- **Material to process**:
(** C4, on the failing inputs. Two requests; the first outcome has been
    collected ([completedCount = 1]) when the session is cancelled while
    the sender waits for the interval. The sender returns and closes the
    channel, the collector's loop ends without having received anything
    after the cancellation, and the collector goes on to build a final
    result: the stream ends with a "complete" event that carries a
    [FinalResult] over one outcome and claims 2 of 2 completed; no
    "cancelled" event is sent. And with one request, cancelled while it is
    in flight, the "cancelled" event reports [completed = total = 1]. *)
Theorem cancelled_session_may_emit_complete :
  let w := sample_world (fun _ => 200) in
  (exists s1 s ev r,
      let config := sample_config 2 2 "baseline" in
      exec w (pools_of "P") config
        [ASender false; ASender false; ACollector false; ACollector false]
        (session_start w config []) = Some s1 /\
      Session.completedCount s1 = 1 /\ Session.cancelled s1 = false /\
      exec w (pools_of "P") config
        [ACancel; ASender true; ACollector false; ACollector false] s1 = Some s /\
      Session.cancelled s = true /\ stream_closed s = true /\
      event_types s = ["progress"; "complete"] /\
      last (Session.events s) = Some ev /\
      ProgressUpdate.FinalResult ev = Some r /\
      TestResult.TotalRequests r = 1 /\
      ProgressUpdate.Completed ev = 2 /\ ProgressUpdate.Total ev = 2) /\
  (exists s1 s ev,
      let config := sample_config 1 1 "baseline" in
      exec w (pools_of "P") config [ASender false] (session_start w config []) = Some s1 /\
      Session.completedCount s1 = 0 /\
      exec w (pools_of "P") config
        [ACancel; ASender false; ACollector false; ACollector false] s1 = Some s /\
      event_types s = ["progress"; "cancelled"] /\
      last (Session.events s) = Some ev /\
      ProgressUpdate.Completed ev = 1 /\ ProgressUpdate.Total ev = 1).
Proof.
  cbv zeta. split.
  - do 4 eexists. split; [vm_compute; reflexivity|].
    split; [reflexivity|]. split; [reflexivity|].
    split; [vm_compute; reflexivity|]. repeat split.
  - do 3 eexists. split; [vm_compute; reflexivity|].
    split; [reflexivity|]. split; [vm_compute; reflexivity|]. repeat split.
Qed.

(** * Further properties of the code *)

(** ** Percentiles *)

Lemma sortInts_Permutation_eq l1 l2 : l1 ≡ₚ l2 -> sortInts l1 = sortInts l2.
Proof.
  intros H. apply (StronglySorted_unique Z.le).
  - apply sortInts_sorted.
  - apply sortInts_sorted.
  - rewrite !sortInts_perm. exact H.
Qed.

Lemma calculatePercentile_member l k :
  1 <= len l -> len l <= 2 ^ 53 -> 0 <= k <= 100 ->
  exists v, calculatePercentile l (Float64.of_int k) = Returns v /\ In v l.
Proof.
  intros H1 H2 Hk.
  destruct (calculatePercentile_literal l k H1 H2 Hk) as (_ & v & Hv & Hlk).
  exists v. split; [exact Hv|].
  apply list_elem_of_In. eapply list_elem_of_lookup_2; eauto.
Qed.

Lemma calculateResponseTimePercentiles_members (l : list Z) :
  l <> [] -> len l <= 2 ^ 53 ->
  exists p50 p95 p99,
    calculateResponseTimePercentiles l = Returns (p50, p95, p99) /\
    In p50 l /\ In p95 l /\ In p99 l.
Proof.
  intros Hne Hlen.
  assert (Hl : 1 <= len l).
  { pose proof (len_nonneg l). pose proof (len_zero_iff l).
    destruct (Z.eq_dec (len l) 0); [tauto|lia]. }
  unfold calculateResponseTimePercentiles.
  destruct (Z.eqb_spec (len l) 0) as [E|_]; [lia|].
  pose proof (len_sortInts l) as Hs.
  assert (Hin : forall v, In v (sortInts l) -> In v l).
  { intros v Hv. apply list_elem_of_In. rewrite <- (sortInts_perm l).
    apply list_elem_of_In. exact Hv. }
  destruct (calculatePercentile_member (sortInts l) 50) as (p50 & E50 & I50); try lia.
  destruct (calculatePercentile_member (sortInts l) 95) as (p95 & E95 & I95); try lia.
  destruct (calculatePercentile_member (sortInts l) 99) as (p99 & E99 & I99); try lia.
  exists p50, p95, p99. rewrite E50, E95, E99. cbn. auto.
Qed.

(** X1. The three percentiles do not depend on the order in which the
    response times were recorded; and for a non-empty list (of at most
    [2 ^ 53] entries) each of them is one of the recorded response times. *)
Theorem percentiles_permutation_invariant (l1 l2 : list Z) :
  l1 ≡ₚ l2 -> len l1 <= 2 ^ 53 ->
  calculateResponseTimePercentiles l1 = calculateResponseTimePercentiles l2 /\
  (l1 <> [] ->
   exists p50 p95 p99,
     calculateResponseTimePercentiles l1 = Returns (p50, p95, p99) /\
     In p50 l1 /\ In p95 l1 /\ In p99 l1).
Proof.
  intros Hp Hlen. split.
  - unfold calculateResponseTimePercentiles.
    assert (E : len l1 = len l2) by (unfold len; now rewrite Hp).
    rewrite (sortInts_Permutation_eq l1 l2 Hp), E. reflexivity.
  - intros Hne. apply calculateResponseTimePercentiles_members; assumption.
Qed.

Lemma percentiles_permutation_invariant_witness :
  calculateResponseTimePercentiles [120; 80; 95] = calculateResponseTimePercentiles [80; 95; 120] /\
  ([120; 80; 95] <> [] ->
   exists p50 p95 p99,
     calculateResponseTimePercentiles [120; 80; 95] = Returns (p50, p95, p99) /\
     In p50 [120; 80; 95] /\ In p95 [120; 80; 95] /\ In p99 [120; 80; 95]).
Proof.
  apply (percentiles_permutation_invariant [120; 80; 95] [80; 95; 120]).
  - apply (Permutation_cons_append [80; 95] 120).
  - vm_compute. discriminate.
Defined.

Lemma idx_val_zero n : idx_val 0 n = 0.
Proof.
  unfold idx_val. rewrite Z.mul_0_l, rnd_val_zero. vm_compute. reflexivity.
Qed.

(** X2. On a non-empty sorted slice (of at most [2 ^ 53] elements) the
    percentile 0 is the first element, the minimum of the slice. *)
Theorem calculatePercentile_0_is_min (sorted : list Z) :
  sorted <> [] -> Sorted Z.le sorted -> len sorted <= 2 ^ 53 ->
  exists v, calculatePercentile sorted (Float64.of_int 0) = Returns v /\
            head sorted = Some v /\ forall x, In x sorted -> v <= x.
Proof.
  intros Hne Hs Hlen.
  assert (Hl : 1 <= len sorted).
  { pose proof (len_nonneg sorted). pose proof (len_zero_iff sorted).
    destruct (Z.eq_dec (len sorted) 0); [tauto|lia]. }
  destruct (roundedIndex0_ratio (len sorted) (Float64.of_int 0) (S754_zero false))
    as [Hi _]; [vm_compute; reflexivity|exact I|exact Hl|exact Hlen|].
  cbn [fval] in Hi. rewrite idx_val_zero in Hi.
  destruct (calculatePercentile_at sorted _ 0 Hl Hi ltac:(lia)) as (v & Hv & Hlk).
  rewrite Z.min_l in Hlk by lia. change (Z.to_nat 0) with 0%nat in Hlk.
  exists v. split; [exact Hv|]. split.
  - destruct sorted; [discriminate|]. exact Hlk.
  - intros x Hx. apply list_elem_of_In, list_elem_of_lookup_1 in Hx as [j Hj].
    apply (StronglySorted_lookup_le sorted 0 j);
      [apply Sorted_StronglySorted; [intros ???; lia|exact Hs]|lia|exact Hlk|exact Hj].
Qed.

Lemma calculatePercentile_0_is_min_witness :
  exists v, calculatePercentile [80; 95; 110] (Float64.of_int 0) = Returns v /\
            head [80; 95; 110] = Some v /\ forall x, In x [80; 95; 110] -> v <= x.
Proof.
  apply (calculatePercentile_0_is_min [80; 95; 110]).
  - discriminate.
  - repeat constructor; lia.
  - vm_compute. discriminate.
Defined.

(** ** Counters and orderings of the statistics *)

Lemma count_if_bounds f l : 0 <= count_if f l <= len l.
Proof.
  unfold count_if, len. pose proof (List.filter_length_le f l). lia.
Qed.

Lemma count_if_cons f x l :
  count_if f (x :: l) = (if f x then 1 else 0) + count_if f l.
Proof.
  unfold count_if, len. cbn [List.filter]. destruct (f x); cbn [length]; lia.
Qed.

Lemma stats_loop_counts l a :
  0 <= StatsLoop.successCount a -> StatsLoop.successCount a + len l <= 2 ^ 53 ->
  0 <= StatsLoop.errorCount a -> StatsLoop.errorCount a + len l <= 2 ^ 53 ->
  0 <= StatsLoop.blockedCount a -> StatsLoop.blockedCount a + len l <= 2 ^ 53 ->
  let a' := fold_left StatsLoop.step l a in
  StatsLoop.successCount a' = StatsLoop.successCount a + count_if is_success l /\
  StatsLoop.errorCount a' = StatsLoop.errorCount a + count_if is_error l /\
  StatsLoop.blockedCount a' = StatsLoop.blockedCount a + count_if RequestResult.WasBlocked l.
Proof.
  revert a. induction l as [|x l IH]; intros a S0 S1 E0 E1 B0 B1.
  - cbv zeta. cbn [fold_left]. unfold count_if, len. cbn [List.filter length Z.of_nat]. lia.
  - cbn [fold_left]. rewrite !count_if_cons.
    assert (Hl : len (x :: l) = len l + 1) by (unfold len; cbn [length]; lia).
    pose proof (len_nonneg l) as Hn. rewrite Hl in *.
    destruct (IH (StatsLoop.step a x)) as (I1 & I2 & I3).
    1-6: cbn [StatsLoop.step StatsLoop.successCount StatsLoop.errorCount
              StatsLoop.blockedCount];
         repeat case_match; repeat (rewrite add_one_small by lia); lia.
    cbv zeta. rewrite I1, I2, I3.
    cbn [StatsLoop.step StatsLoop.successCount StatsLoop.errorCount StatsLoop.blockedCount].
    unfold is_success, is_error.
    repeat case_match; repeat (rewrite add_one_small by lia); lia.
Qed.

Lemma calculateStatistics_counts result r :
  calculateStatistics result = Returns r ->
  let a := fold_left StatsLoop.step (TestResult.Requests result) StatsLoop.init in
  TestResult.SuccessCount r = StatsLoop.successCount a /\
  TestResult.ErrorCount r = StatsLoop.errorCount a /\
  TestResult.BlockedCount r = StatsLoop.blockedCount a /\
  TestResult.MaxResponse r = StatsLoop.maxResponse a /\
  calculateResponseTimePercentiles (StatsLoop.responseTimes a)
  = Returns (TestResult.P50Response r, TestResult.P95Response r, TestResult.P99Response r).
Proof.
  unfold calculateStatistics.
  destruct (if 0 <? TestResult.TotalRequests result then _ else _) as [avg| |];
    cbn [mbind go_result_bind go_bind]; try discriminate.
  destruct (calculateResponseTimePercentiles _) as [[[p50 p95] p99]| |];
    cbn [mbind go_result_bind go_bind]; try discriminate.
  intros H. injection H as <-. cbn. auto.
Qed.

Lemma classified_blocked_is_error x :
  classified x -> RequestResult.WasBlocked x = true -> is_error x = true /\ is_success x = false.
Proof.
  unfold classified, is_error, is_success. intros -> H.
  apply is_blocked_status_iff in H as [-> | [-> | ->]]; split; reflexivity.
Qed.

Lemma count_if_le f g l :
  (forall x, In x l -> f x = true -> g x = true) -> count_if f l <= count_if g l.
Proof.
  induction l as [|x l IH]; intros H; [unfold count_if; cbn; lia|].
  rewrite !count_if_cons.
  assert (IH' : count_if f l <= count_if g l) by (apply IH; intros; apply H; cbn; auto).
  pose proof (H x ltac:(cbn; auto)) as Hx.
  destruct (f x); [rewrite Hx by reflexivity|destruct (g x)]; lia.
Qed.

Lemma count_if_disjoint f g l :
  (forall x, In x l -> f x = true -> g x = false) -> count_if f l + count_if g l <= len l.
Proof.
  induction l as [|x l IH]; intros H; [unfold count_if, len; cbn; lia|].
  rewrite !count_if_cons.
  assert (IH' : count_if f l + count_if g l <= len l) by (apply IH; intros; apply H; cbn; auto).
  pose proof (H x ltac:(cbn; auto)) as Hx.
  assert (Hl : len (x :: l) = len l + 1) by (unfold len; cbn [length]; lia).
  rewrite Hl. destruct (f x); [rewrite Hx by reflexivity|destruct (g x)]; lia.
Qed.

- **Task directions**: Of all the entries above, output exactly the lines between the one holding "95; 120] /\" and the one holding "cbn [fval] in", inclusive.

- **Output of the task**:
  calculateResponseTimePercentiles [120; 80; 95] = calculateResponseTimePercentiles [80; 95; 120] /\
  ([120; 80; 95] <> [] ->
   exists p50 p95 p99,
     calculateResponseTimePercentiles [120; 80; 95] = Returns (p50, p95, p99) /\
     In p50 [120; 80; 95] /\ In p95 [120; 80; 95] /\ In p99 [120; 80; 95]).
Proof.
  apply (percentiles_permutation_invariant [120; 80; 95] [80; 95; 120]).
  - apply (Permutation_cons_append [80; 95] 120).
  - vm_compute. discriminate.
Defined.

Lemma idx_val_zero n : idx_val 0 n = 0.
Proof.
  unfold idx_val. rewrite Z.mul_0_l, rnd_val_zero. vm_compute. reflexivity.
Qed.

(** X2. On a non-empty sorted slice (of at most [2 ^ 53] elements) the
    percentile 0 is the first element, the minimum of the slice. *)
Theorem calculatePercentile_0_is_min (sorted : list Z) :
  sorted <> [] -> Sorted Z.le sorted -> len sorted <= 2 ^ 53 ->
  exists v, calculatePercentile sorted (Float64.of_int 0) = Returns v /\
            head sorted = Some v /\ forall x, In x sorted -> v <= x.
Proof.
  intros Hne Hs Hlen.
  assert (Hl : 1 <= len sorted).
  { pose proof (len_nonneg sorted). pose proof (len_zero_iff sorted).
    destruct (Z.eq_dec (len sorted) 0); [tauto|lia]. }
  destruct (roundedIndex0_ratio (len sorted) (Float64.of_int 0) (S754_zero false))
    as [Hi _]; [vm_compute; reflexivity|exact I|exact Hl|exact Hlen|].
  cbn [fval] in Hi. rewrite idx_val_zero in Hi.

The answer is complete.